(* ===== verification/Interfaces.v ===== *)
(** Interfaces between components: what the supervisor and the sync manager
    rely on from the credential store and from workers.  Their theorems are
    proved against these classes; [Store] and [SupervisorWorkers] give the
    instances. *)
From S2P Require Import Prelude Types.

Local Open Scope Z_scope.

(** A name usable as one path component. *)
Definition plain (id : string) : Prop := Forall (fun c => c <> Ascii.Ascii true true true true false true false false)
  (String.list_ascii_of_string id).

(** ** The credential and state store *)

Class StoreOps (St : Type) : Type := {
  LoadSecret : string -> St -> result string (option Creds);
  SaveSecret : string -> Creds -> St -> result string unit * St;
  DeleteSecret : string -> St -> result string unit * St;
  LoadState : St -> result string (option HostState);
  SaveState : HostState -> St -> result string unit * St;
}.

(** Laws hold for stores in a good state, which every operation keeps.  A save
    that reports success is read back, a save or deletion that reports an error
    changes nothing, and distinct secrets and the host state do not interfere. *)
Class StoreLaws (St : Type) `{!StoreOps St} : Type := {
  store_ok : St -> Prop;
  SaveSecret_keeps s id c : store_ok s -> store_ok (snd (SaveSecret id c s));
  DeleteSecret_keeps s id : store_ok s -> store_ok (snd (DeleteSecret id s));
  SaveState_keeps s h : store_ok s -> store_ok (snd (SaveState h s));
  SaveSecret_load s id c :
    store_ok s -> plain id ->
    match SaveSecret id c s with
    | (Ok _, s') => LoadSecret id s' = Ok (Some c)
    | (Err _, s') => LoadSecret id s' = LoadSecret id s
    end;
  SaveSecret_other s id c id' :
    store_ok s -> plain id -> plain id' -> id <> id' ->
    LoadSecret id' (snd (SaveSecret id c s)) = LoadSecret id' s;
  DeleteSecret_load s id :
    store_ok s -> plain id ->
    match DeleteSecret id s with
    | (Ok _, s') => LoadSecret id s' = Ok None
    | (Err _, s') => LoadSecret id s' = LoadSecret id s
    end;
  DeleteSecret_other s id id' :
    store_ok s -> plain id -> plain id' -> id <> id' ->
    LoadSecret id' (snd (DeleteSecret id s)) = LoadSecret id' s;
  SaveState_load s h :
    store_ok s ->
    match SaveState h s with
    | (Ok _, s') => LoadState s' = Ok (Some h)
    | (Err _, s') => LoadState s' = LoadState s
    end;
  SaveState_secret s h id :
    store_ok s -> plain id -> LoadSecret id (snd (SaveState h s)) = LoadSecret id s;
  SaveSecret_state s id c :
    store_ok s -> plain id -> LoadState (snd (SaveSecret id c s)) = LoadState s;
  DeleteSecret_state s id :
    store_ok s -> plain id -> LoadState (snd (DeleteSecret id s)) = LoadState s;
}.

(** ** Workers *)

(** What the supervisor does with a worker.  [w_Launch] is [NewWorker] followed
    by [Start]; [None] stands for a call that blocks its caller for ever. *)
Class WorkerOps (Wk : Type) : Type := {
  w_State : Wk -> WorkerState;
  w_Profile : Wk -> TargetProfile;
  w_LanOnly : Wk -> bool;
  w_Launch : TargetProfile -> Creds -> string -> bool -> Wk;
  w_Stop : Wk -> option Wk;
  w_Pause : Wk -> option Wk;
  w_Restart : Wk -> option Wk;
  w_setStatus : WorkerStatus -> Wk -> Wk;
  w_SetLanOnly : bool -> Wk -> Wk;
}.

Class WorkerLaws (Wk : Type) `{!WorkerOps Wk} : Type := {
  w_ok : Wk -> Prop;
  Launch_ok p c tok lan : w_ok (w_Launch p c tok lan);
  Launch_profile p c tok lan : w_Profile (w_Launch p c tok lan) = p;
  Launch_lan p c tok lan : w_LanOnly (w_Launch p c tok lan) = lan;
  Launch_status p c tok lan : ws_Status (w_State (w_Launch p c tok lan)) = WorkerStatusStarting;
  Stop_returns w : w_ok w -> exists w', w_Stop w = Some w' /\ w_ok w'
    /\ ws_Status (w_State w') = WorkerStatusStopped;
  Pause_returns w : w_ok w -> exists w', w_Pause w = Some w' /\ w_ok w'
    /\ w_Profile w' = w_Profile w /\ ws_Status (w_State w') = WorkerStatusPaused;
  Restart_returns w : w_ok w -> exists w', w_Restart w = Some w' /\ w_ok w'
    /\ w_Profile w' = w_Profile w
    /\ ws_Status (w_State w') = WorkerStatusStarting
    /\ ws_RestartCount (w_State w') = ws_RestartCount (w_State w) + 1;
  setStatus_ok w s : w_ok w -> w_ok (w_setStatus s w) /\ w_Profile (w_setStatus s w) = w_Profile w
    /\ ws_Status (w_State (w_setStatus s w)) = s;
  SetLanOnly_ok w b : w_ok w -> w_ok (w_SetLanOnly b w) /\ w_LanOnly (w_SetLanOnly b w) = b
    /\ w_Profile (w_SetLanOnly b w) = w_Profile w;
}.

(** ** The reference store *)

(** What the store is meant to be: two maps in memory.  [ms_ok] says whether
    the next operations succeed. *)
Record MemStore : Type := {
  ms_secrets : gmap string Creds;
  ms_state : option HostState;
  ms_ok : bool;
}.

#[global] Instance memOps : StoreOps MemStore := {|
  LoadSecret id m := Ok (ms_secrets m !! id);
  SaveSecret id c m :=
    if ms_ok m then (Ok tt, Build_MemStore (<[id := c]> (ms_secrets m)) (ms_state m) true)
    else (Err "write", m);
  DeleteSecret id m :=
    if ms_ok m then (Ok tt, Build_MemStore (delete id (ms_secrets m)) (ms_state m) true)
    else (Err "delete", m);
  LoadState m := Ok (ms_state m);
  SaveState h m :=
    if ms_ok m then (Ok tt, Build_MemStore (ms_secrets m) (Some h) true) else (Err "write", m);
|}.

#[global] Instance memLaws : StoreLaws MemStore.
Proof.
  apply (Build_StoreLaws MemStore memOps (fun _ => True)); simpl; intros; try done;
    destruct (ms_ok s); simpl; try done; f_equal.
  - apply lookup_insert_eq.
  - by apply lookup_insert_ne.
  - apply lookup_delete_eq.
  - by apply lookup_delete_ne.
Defined.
- - - - -
- [Task description]
Using the records above, restate word for word the lines from the one with "ms_secrets : gmap string Creds;" through the one with "apply (Build_StoreLaws MemStore", both included.

- [Task response]
  ms_secrets : gmap string Creds;
  ms_state : option HostState;
  ms_ok : bool;
}.

#[global] Instance memOps : StoreOps MemStore := {|
  LoadSecret id m := Ok (ms_secrets m !! id);
  SaveSecret id c m :=
    if ms_ok m then (Ok tt, Build_MemStore (<[id := c]> (ms_secrets m)) (ms_state m) true)
    else (Err "write", m);
  DeleteSecret id m :=
    if ms_ok m then (Ok tt, Build_MemStore (delete id (ms_secrets m)) (ms_state m) true)
    else (Err "delete", m);
  LoadState m := Ok (ms_state m);
  SaveState h m :=
    if ms_ok m then (Ok tt, Build_MemStore (ms_secrets m) (Some h) true) else (Err "write", m);
|}.

#[global] Instance memLaws : StoreLaws MemStore.
Proof.
  apply (Build_StoreLaws MemStore memOps (fun _ => True)); simpl; intros; try done;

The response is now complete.